A mí, lo de «El Vasquito Lechero» me inspira asociaciones nostálgicas de insoportable ternura con los rótulos mercantiles del país vasco de mi propia niñez («La Eibarresa», «La Guerniquesa», «La Burundesa», «La Roncalesa», etc.), aplicados muchos de ellos a empresas familiares de transporte; es decir, a equivalencias motorizadas de los carritos de Palermo. Después, de mayor, pude comprobar que este tipo de prosopopeya constituye un rasgo característico del pintoresco capitalismo del subdesarrollo en todo el mundo hispánico, donde han abundado marbetes como «La Asturiana» (el Anís de España) o «La China Poblana» (la Mejor Tamalería de Ciudad Nezahualcóyotl). De ahí que, puesto a elegir un nombre para la razón o sinrazón social abertzale que impulsa el plan o rataplán Ibarreche, ese consorcio neolítico en el que participan PNV, EA e Izquierda Uncida (al carro) bajo el auspicio desdeñoso de ETA, en lugar de recurrir a un calco cualquiera del magnífico Catalunya, S.A., acuñado por mi amigo Arcadi Espada, haya preferido rescatar del folklore urbano un sintagma -con perdón- digno de figurar en el letrero de cualquier comercio ruinoso de ultramarinos o abarrotes en Mérida (Badajoz) o en Mérida (Yucatán): La Vasca Monegasca, S.L.
Porque, a fin de cuentas, parece que de eso se trata, precisamente: de crear una réplica libre-asociada del microestado de los Grimaldi, sin Estefanía pero con Begoña Errasti (circunstancias estas últimas igualmente lamentables). Un principado surgido de la pesadilla de algunos resentidos maquiavelos de aldea, del que huirán como de las regiones apestadas por la neumonía atípica las empresas sensatas y solventes, pero donde, sin duda, proliferará la vaca autóctona (la de Medem) y se escuchará de nuevo el tráfago matinal de los vasquitos lecheros (al menos, de los que no emigren a Argentina).

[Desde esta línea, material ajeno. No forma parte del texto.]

(* ===== verification/Seccomp.v ===== *)
(** * Seccomp profiles ([worker/sandbox/seccomp.py])

    The syscall sets, the profile builder and the profile cache.  What a profile permits is decided
    by libseccomp and the kernel, which are not part of the program: [SeccompSemantics] states the
    two documented facts the builder relies on (a call no rule matches gets the default action; a
    call whose matching rules agree gets their action), and the theorems hold for every semantics
    with these laws. *)
From S2P Require Import Prelude PyStr Utf8 Errors Json JsonText Effects.
From stdpp Require Import options.

(** ** Constants *)

Definition _CLONE_NAMESPACE_MASK : Z := 0x7E020000.

Definition _CLONE_NAMESPACE_FLAGS : list Z :=
  [0x00020000; 0x02000000; 0x04000000; 0x08000000; 0x10000000; 0x20000000; 0x40000000].

Definition _ENOSYS : Z := 38.

Definition BLOCKLIST_LANGUAGES : gset pystr := {[u "typescript"; u "go"; u "rust"]}.

Definition ARCHITECTURES : list pystr :=
  map u ["SCMP_ARCH_X86_64"; "SCMP_ARCH_X86"; "SCMP_ARCH_X32"; "SCMP_ARCH_AARCH64"; "SCMP_ARCH_ARM"]%string.

(** Escape and privilege primitives, subtracted from every allow-list. *)
Definition DANGEROUS_SYSCALLS : gset pystr := list_to_set (map u
  ["ptrace"; "process_vm_readv"; "process_vm_writev"; "kcmp"; "init_module"; "finit_module";
   "delete_module"; "create_module"; "get_kernel_syms"; "query_module"; "mount"; "umount";
   "umount2"; "mount_setattr"; "move_mount"; "open_tree"; "fsopen"; "fsconfig"; "fspick";
   "pivot_root"; "chroot"; "unshare"; "setns"; "bpf"; "keyctl"; "add_key"; "request_key";
   "perf_event_open"; "userfaultfd"; "io_uring_setup"; "io_uring_enter"; "io_uring_register";
   "io_setup"; "io_destroy"; "io_submit"; "io_cancel"; "io_getevents"; "kexec_load";
   "kexec_file_load"; "reboot"; "swapon"; "swapoff"; "settimeofday"; "stime"; "clock_settime";
   "clock_settime64"; "clock_adjtime"; "clock_adjtime64"; "adjtimex"; "acct"; "quotactl";
   "nfsservctl"; "ioperm"; "iopl"; "modify_ldt"; "vm86"; "vm86old"; "personality";
   "open_by_handle_at"; "name_to_handle_at"; "fanotify_init"; "fanotify_mark"; "lookup_dcookie";
   "sysfs"; "_sysctl"; "vhangup"; "memfd_create"; "memfd_secret"; "mknod"; "mknodat"; "setuid";
   "setgid"; "setreuid"; "setregid"; "setresuid"; "setresgid"; "setfsuid"; "setfsgid";
   "setgroups"; "capset"]%string).
(** C20: the capture is faithful.  However the reads are cut and interleaved, each captured stream is
    a prefix of the UTF-8 decoding of all its bytes, the whole of it when the truncation flag is not
    set, and it is exactly what was forwarded to the output callback. *)
Theorem capture_faithful limit sched :
  0 ≤ limit → Forall (λ e, is_bytes e.2) sched → (∀ k, ends k sched = true) →
  ∃ out p, pump_all sched (new_pumps limit) = Ok (out, p) ∧ ∀ k,
    cap_text k (capture p) `prefix_of` full_text sched k ∧
    (cap_truncated (capture p) = false → cap_text k (capture p) = full_text sched k) ∧
    of_kind k out = cap_text k (capture p).
Proof.
  intros Hl Hb He. destruct (capture_final limit sched Hl Hb He) as (out & p & ts & Hr & Hc & Hts & Hcap).
  exists out, p. split; [done|]. intros k. destruct Hc as [_ Hc]. rewrite <- Hts. split; [|split; [|done]].
  - destruct (cap_truncated (capture p)); [apply Hc|]. destruct Hc as (_ & _ & Heq). by rewrite Heq.
  - intros Htr. rewrite Htr in Hc. by destruct Hc as (_ & _ & Heq).
Qed.

(** A euro sign split over two reads, interleaved with standard error. *)
Definition split_schedule : list (stream_kind * bytes) :=
  [(Stdout, [104; 0xE2]); (Stderr, [33]); (Stdout, [0x82; 0xAC]); (Stderr, []); (Stdout, [])].

Lemma split_schedule_ok : Forall (λ e, is_bytes e.2) split_schedule ∧ ∀ k, ends k split_schedule = true.
Proof. split; [repeat constructor; simpl; lia|by intros []]. Qed.

Lemma capture_cap_witness :
  ∃ out p, pump_all split_schedule (new_pumps 3) = Ok (out, p) ∧
    total (λ k, cap_text k (capture p)) ≤ 3 ∧
    (cap_truncated (capture p) = true ↔ 3 < total (full_text split_schedule)) ∧
    (cap_truncated (capture p) = true → 3 - 4 < total (λ k, cap_text k (capture p))).
Proof.
  apply (capture_cap 3 split_schedule); [lia|apply split_schedule_ok|apply split_schedule_ok].
Defined.

Lemma capture_faithful_witness :
  ∃ out p, pump_all split_schedule (new_pumps 100) = Ok (out, p) ∧ ∀ k,
    cap_text k (capture p) `prefix_of` full_text split_schedule k ∧
    (cap_truncated (capture p) = false → cap_text k (capture p) = full_text split_schedule k) ∧
    of_kind k out = cap_text k (capture p).
Proof.
  apply (capture_faithful 100 split_schedule); [lia|apply split_schedule_ok|apply split_schedule_ok].
Defined.

Example split_schedule_text : full_text split_schedule Stdout = [104; 0x20AC].
Proof. reflexivity. Qed.
#[export] Instance plain_docker_laws : DockerCliLaws.
Proof.
  assert (Forall (λ f, startswith f (u "-") = true) value_options) as Hv by by_compute.
  rewrite Forall_forall in Hv. split.
  - intros f v rest Hf. simpl. by rewrite (Hv f Hf), bool_decide_eq_true_2.
  - intros f rest [Hs Hn]%no_value. simpl. by rewrite Hs, bool_decide_eq_false_2.
  - intros image rest Hi. simpl. by rewrite Hi.
  - done.
  - intros image os k v _ Hk. simpl. rewrite fold_left_app. cbn [fold_left env_step].
    rewrite bool_decide_eq_true_2 by done. change (u "=" ++ v) with (61 :: v). by rewrite split_eq_app.
  - intros image os [f [v|]] Ho; simpl; rewrite fold_left_app; cbn [fold_left env_step]; [|done].
    rewrite bool_decide_eq_false_2; [done|]. intros ->. by vm_compute in Ho.
Qed.
End PlainDocker.

Section Reading.
Context {DC : DockerCli} {DL : DockerCliLaws}.

(** The arguments [a] are read as the options [o], whatever follows. *)
Definition opts_ok (a : list pystr) (o : option_list) : Prop :=
  ∀ b, docker_run (a ++ b) = '(o', p) ← docker_run b; Some (o ++ o', p).

Lemma opts_ok_nil : opts_ok [] [].
Proof. intros b. simpl. by destruct (docker_run b) as [[]|]. Qed.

Una ínsula extraña, ruralizada y eusquerizada a tope, que verá otra vez la puesta en circulación del ochavo moruno como divisa nacional y donde a los niños, si prospera el modelo pedagógico propuesto por Arnaldo Otegui (véase Julio Medem, La pelota vasca) se les aliviará de la siempre ingrata tarea de aprender lenguas modernas como el inglés y el español y, por supuesto, se les prohibirá rigurosamente el acceso a los ordenadores, imponiéndoles a cambio, como única asignatura, la Contemplación Extática y Gozosa de las Cumbres Tibetanas de Guipúzcoa. Todo ello con vistas a la creación de la nueva raza política vasca: una raza de Superhombres y Supermujeres de la especie aún sólo vislumbrada del Homo Papamontes.
En efecto: ¿Qué hay detrás de todo este tinglado sino la desesperada necesidad nacionalista de volver a los felices tiempos de aquello que Jaime Gil de Biedma llamaba, con gélida prosa, el «capitalismo de pequeña empresa familiar»? En la trifulca parlamentaria vitoriana del pasado viernes, arbitrariamente zanjada por Atucha con la expulsión y suspensión por dos partidos a Carlos Iturgaitz, resplandeció por un momento la verdad, aunque invertida en boca de un mentiroso patológico. Porque el insulto dirigido a los representantes del PP vasco por el Consejero de Justicia (lo que, tratándose de Azcárraga, no deja de tener gracia) y Trabajo (lo que, tratándose de Azcárraga, constituye un sarcasmo) fue fruto de un mecanismo inconsciente de proyección y, en tal sentido, no estuvo acertado Iturgaitz en calificar al ofensor de heredero de ETA, pues, si hay en este asunto unos herederos claros o tortuosos del franquismo, esos son los nacionalistas vascos, eternos añorantes de aquella situación en que medraron La Encartada Rubicunda, La Donostiarra Feliz, La Arratiana Científico-Técnica y tantas otras iniciativas endogámicas, al calorcillo de un sistema económico cutre que propiciaba la inversión del ahorro español en las regiones industrializadas y mimadas por el Régimen. No por otro motivo nació ETA, bajo el auspicio cobarde y receloso del PNV: sólo para impedir el deslizamiento del franquismo hacia una más equitativa distribución territorial de la renta y, desde luego, para hacer frente al inminente desembarco de El Corte Inglés en la Gran Vía bilbaína (¿o es que alguien cree todavía otra cosa?).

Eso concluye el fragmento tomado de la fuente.